Provided data:
(** * tcpherald: the matchmaking engine of [PROGRAM::run] (src/program.cpp)

    A shallow embedding of the event loop of the two-sided TCP rendezvous
    broker, and the properties of its pairing tables, driver publication,
    idle reaper and shutdown path. *)

From Stdlib Require Import ZArith Lia.
From Stdlib Require Import Strings.Byte.
From stdpp Require Import base decidable option list gmap fin_maps fin_sets
  strings pretty.

Local Open Scope Z_scope.

(** ** Machine integers *)

(** [long long] arithmetic: the result of [+] and [-] on timestamps, reduced
    to the signed 64-bit range. *)
Definition wrap64 (z : Z) : Z := (z + 2 ^ 63) mod 2 ^ 64 - 2 ^ 63.

(** [size_t] arithmetic ([++new_demand]). *)
Definition wrap_size_t (n : N) : N := (n mod 2 ^ 64)%N.

(** Timestamps the wall clock can deliver without the 64-bit arithmetic of
    the loop leaving its range. *)
Definition clock_range (t : Z) : Prop := - 2 ^ 62 <= t < 2 ^ 62.

(** A [uint32_t] option value. *)
Definition uint32_range (n : Z) : Prop := 0 <= n < 2 ^ 32.

(** ** Constants of the C library and of sockets.h *)

(** Signal numbers of <signal.h> (Linux numbering). *)
Definition SIGINT : Z := 2.
Definition SIGQUIT : Z := 3.
Definition SIGPIPE : Z := 13.
Definition SIGALRM : Z := 14.
Definition SIGTERM : Z := 15.

Definition EXIT_SUCCESS : Z := 0.
Definition EXIT_FAILURE : Z := 1.

(** Modelled from the spec: [SOCKETS::NO_DESCRIPTOR] is declared in sockets.h,
    which is not among the sources.  The spec only asks for a value that is
    no descriptor; the model takes -1, which no file descriptor equals. *)
Definition NO_DESCRIPTOR : Z := -1.

(** ** The socket multiplexer *)

(** Requests the engine makes to the multiplexer, in the order made. *)
Inductive call : Type :=
| Disconnect (d : Z)
| Freeze (d : Z)
| Unfreeze (d : Z)
| Writef (d : Z) (text : string)
| AppendOutgoing (d : Z) (buf : list byte).

(** Modelled from the spec: the [SOCKETS] class (sockets.h) is not among the
    sources.  Its state, as far as the engine observes it: the listener of
    origin of every accepted descriptor, the frozen descriptors, the three
    event queues filled by [serve], the read buffers, and the requests
    received so far. *)
Record SOCKETS : Type := mkSOCKETS {
  listeners : gmap Z Z;
  frozen : gset Z;
  disconnections : list Z;
  connections : list Z;
  incoming : list Z;
  inbuf : gmap Z (list byte);
  calls : list call
}.

(** What one readiness poll finds: whether polling worked, the connections
    accepted (descriptor, listener of origin), the descriptors that reached
    EOF or an error, and the bytes that arrived. *)
Record POLL : Type := mkPOLL {
  poll_ok : bool;
  poll_accepted : list (Z * Z);
  poll_closed : list Z;
  poll_received : list (Z * list byte)
}.

Module Sockets.

Definition init : SOCKETS :=
  mkSOCKETS ∅ ∅ [] [] [] ∅ [].

Definition request (c : call) (sk : SOCKETS) : SOCKETS :=
  mkSOCKETS (listeners sk) (frozen sk) (disconnections sk) (connections sk)
    (incoming sk) (inbuf sk) (calls sk ++ [c]).

(** Modelled from the spec: [serve() -> bool] accepts new connections,
    reads the bytes of descriptors that are not frozen, and fills the three
    event queues; it returns [false] only when polling itself failed. *)
Definition serve (w : POLL) (sk : SOCKETS) : bool * SOCKETS :=
  if poll_ok w then
    let readable :=
      filter (λ r : Z * list byte, r.1 ∉ frozen sk) (poll_received w) in
    (true,
     mkSOCKETS
       (foldl (λ m a, <[a.1 := a.2]> m) (listeners sk) (poll_accepted w))
       (frozen sk)
       (disconnections sk ++ poll_closed w)
       (connections sk ++ (fst <$> poll_accepted w))
       (incoming sk ++ (fst <$> readable))
       (foldl (λ m r, <[r.1 := default [] (m !! r.1) ++ r.2]> m)
          (inbuf sk) readable)
       (calls sk))
  else (false, sk).

(** Modelled from the spec: [next_disconnection()] pops one descriptor of
    the disconnection queue, [NO_DESCRIPTOR] when it is empty.  The
    connection being gone, so is its frozen flag. *)
Definition next_disconnection (sk : SOCKETS) : Z * SOCKETS :=
  match disconnections sk with
  | [] => (NO_DESCRIPTOR, sk)
  | d :: q =>
      (d, mkSOCKETS (listeners sk) (frozen sk ∖ {[d]}) q (connections sk)
            (incoming sk) (inbuf sk) (calls sk))
  end.

(** Modelled from the spec: [next_connection()] pops the connection queue. *)
Definition next_connection (sk : SOCKETS) : Z * SOCKETS :=
  match connections sk with
  | [] => (NO_DESCRIPTOR, sk)
  | d :: q =>
      (d, mkSOCKETS (listeners sk) (frozen sk) (disconnections sk) q
            (incoming sk) (inbuf sk) (calls sk))
  end.

(** Modelled from the spec: [next_incoming()] pops the incoming queue. *)
Definition next_incoming (sk : SOCKETS) : Z * SOCKETS :=
  match incoming sk with
  | [] => (NO_DESCRIPTOR, sk)
  | d :: q =>
      (d, mkSOCKETS (listeners sk) (frozen sk) (disconnections sk)
            (connections sk) q (inbuf sk) (calls sk))
  end.

(** Modelled from the spec: [swap_incoming(d, buf)] hands the read buffer of
    [d] to the caller and keeps the caller's buffer in its place. *)
Definition swap_incoming (d : Z) (buf : list byte) (sk : SOCKETS)
  : list byte * SOCKETS :=
  (default [] (inbuf sk !! d),
   mkSOCKETS (listeners sk) (frozen sk) (disconnections sk) (connections sk)
     (incoming sk) (<[d := buf]> (inbuf sk)) (calls sk)).

(** Modelled from the spec: [get_listener(d)], the listener that accepted
    [d]. *)
Definition get_listener (d : Z) (sk : SOCKETS) : Z :=
  default NO_DESCRIPTOR (listeners sk !! d).

(** Modelled from the spec: [freeze(d)] and [unfreeze(d)] set and clear the
    frozen flag of [d]. *)
Definition freeze (d : Z) (sk : SOCKETS) : SOCKETS :=
  request (Freeze d)
    (mkSOCKETS (listeners sk) ({[d]} ∪ frozen sk) (disconnections sk)
       (connections sk) (incoming sk) (inbuf sk) (calls sk)).

Definition unfreeze (d : Z) (sk : SOCKETS) : SOCKETS :=
  request (Unfreeze d)
    (mkSOCKETS (listeners sk) (frozen sk ∖ {[d]}) (disconnections sk)
       (connections sk) (incoming sk) (inbuf sk) (calls sk)).

(** Modelled from the spec: [disconnect(d)] initiates the close of [d]; the
    disconnection event surfaces with a later poll, so the call changes
    nothing the engine observes.  On [NO_DESCRIPTOR] the multiplexer has
    nothing to close; the trace keeps the call all the same. *)
Definition disconnect (d : Z) (sk : SOCKETS) : SOCKETS :=
  request (Disconnect d) sk.

(** Modelled from the spec: [append_outgoing(d, buf)] queues bytes for
    transmission to [d]. *)
Definition append_outgoing (d : Z) (buf : list byte) (sk : SOCKETS)
  : SOCKETS :=
  request (AppendOutgoing d buf) sk.

(** [writef(d, "%lu\n", n)]: the decimal digits of [n] and a line feed. *)
Definition format_lu (n : N) : string :=
  pretty n +:+ String (Ascii.ascii_of_nat 10) EmptyString.

Definition writef_lu (d : Z) (n : N) (sk : SOCKETS) : SOCKETS :=
  request (Writef d (format_lu n)) sk.

End Sockets.


(** ** The state of [PROGRAM::run] *)

(** The fields of [OPTIONS] (options.h) the loop reads. *)
Record OPTIONS : Type := mkOPTIONS {
  supply_port : Z;
  demand_port : Z;
  driver_port : Z;
  idle_timeout : Z;
  driver_period : Z;
  verbose : bool;
  exit_flag : bool
}.

(** Lines written by [log], one constructor per format string. *)
Inductive log_line : Type :=
| LogListening (ports : list Z)
| LogSignal (sig : Z)
| LogServeError
| LogDisconnected (d : Z)
| LogNewConnection (d : Z)
| LogForbidden (line : Z)
| LogForwarded (size : nat) (from to : Z)
| LogTimedOut (d : Z).

(** The three listening descriptors, fixed before the loop starts. *)
Record LISTENERS : Type := mkLISTENERS {
  supply_descriptor : Z;
  demand_descriptor : Z;
  driver_descriptor : Z
}.

(** The locals of [run] that live across iterations, the multiplexer, the
    lines logged and the number of times the one-second timer was armed. *)
Record PROGRAM : Type := mkPROGRAM {
  status : Z;
  terminated : bool;
  timestamp_map : gmap Z Z;
  supply_map : gmap Z Z;
  demand_map : gmap Z Z;
  unmet_supply : gset Z;
  unmet_demand : gset Z;
  drivers : gset Z;
  sockets : SOCKETS;
  log : list log_line;
  timers : nat
}.

Definition set_status (v : Z) (p : PROGRAM) : PROGRAM :=
  mkPROGRAM v (terminated p) (timestamp_map p) (supply_map p) (demand_map p)
    (unmet_supply p) (unmet_demand p) (drivers p) (sockets p) (log p)
    (timers p).

Definition set_terminated (v : bool) (p : PROGRAM) : PROGRAM :=
  mkPROGRAM (status p) v (timestamp_map p) (supply_map p) (demand_map p)
    (unmet_supply p) (unmet_demand p) (drivers p) (sockets p) (log p)
    (timers p).

Definition set_timestamp_map (v : gmap Z Z) (p : PROGRAM) : PROGRAM :=
  mkPROGRAM (status p) (terminated p) v (supply_map p) (demand_map p)
    (unmet_supply p) (unmet_demand p) (drivers p) (sockets p) (log p)
    (timers p).

Definition set_supply_map (v : gmap Z Z) (p : PROGRAM) : PROGRAM :=
  mkPROGRAM (status p) (terminated p) (timestamp_map p) v (demand_map p)
    (unmet_supply p) (unmet_demand p) (drivers p) (sockets p) (log p)
    (timers p).

Definition set_demand_map (v : gmap Z Z) (p : PROGRAM) : PROGRAM :=
  mkPROGRAM (status p) (terminated p) (timestamp_map p) (supply_map p) v
    (unmet_supply p) (unmet_demand p) (drivers p) (sockets p) (log p)
    (timers p).

Definition set_unmet_supply (v : gset Z) (p : PROGRAM) : PROGRAM :=
  mkPROGRAM (status p) (terminated p) (timestamp_map p) (supply_map p)
    (demand_map p) v (unmet_demand p) (drivers p) (sockets p) (log p)
    (timers p).

Definition set_unmet_demand (v : gset Z) (p : PROGRAM) : PROGRAM :=
  mkPROGRAM (status p) (terminated p) (timestamp_map p) (supply_map p)
    (demand_map p) (unmet_supply p) v (drivers p) (sockets p) (log p)
    (timers p).

Definition set_drivers (v : gset Z) (p : PROGRAM) : PROGRAM :=
  mkPROGRAM (status p) (terminated p) (timestamp_map p) (supply_map p)
    (demand_map p) (unmet_supply p) (unmet_demand p) v (sockets p) (log p)
    (timers p).

Definition set_sockets (v : SOCKETS) (p : PROGRAM) : PROGRAM :=
  mkPROGRAM (status p) (terminated p) (timestamp_map p) (supply_map p)
    (demand_map p) (unmet_supply p) (unmet_demand p) (drivers p) v (log p)
    (timers p).

(** [log(fmt, ...)] *)
Definition write_log (l : log_line) (p : PROGRAM) : PROGRAM :=
  mkPROGRAM (status p) (terminated p) (timestamp_map p) (supply_map p)
    (demand_map p) (unmet_supply p) (unmet_demand p) (drivers p) (sockets p)
    (log p ++ [l]) (timers p).

(** [set_timer(USEC_PER_SEC)] *)
Definition set_timer (p : PROGRAM) : PROGRAM :=
  mkPROGRAM (status p) (terminated p) (timestamp_map p) (supply_map p)
    (demand_map p) (unmet_supply p) (unmet_demand p) (drivers p) (sockets p)
    (log p) (S (timers p)).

Try it: Working from the data above, extract solely the lines from the one containing "list byte *" through the one containing "Definition unfreeze (d", exactly as they appear, both included.

Expected answer:
  : list byte * SOCKETS :=
  (default [] (inbuf sk !! d),
   mkSOCKETS (listeners sk) (frozen sk) (disconnections sk) (connections sk)
     (incoming sk) (<[d := buf]> (inbuf sk)) (calls sk)).

(** Modelled from the spec: [get_listener(d)], the listener that accepted
    [d]. *)
Definition get_listener (d : Z) (sk : SOCKETS) : Z :=
  default NO_DESCRIPTOR (listeners sk !! d).

(** Modelled from the spec: [freeze(d)] and [unfreeze(d)] set and clear the
    frozen flag of [d]. *)
Definition freeze (d : Z) (sk : SOCKETS) : SOCKETS :=
  request (Freeze d)
    (mkSOCKETS (listeners sk) ({[d]} ∪ frozen sk) (disconnections sk)
       (connections sk) (incoming sk) (inbuf sk) (calls sk)).

Definition unfreeze (d : Z) (sk : SOCKETS) : SOCKETS :=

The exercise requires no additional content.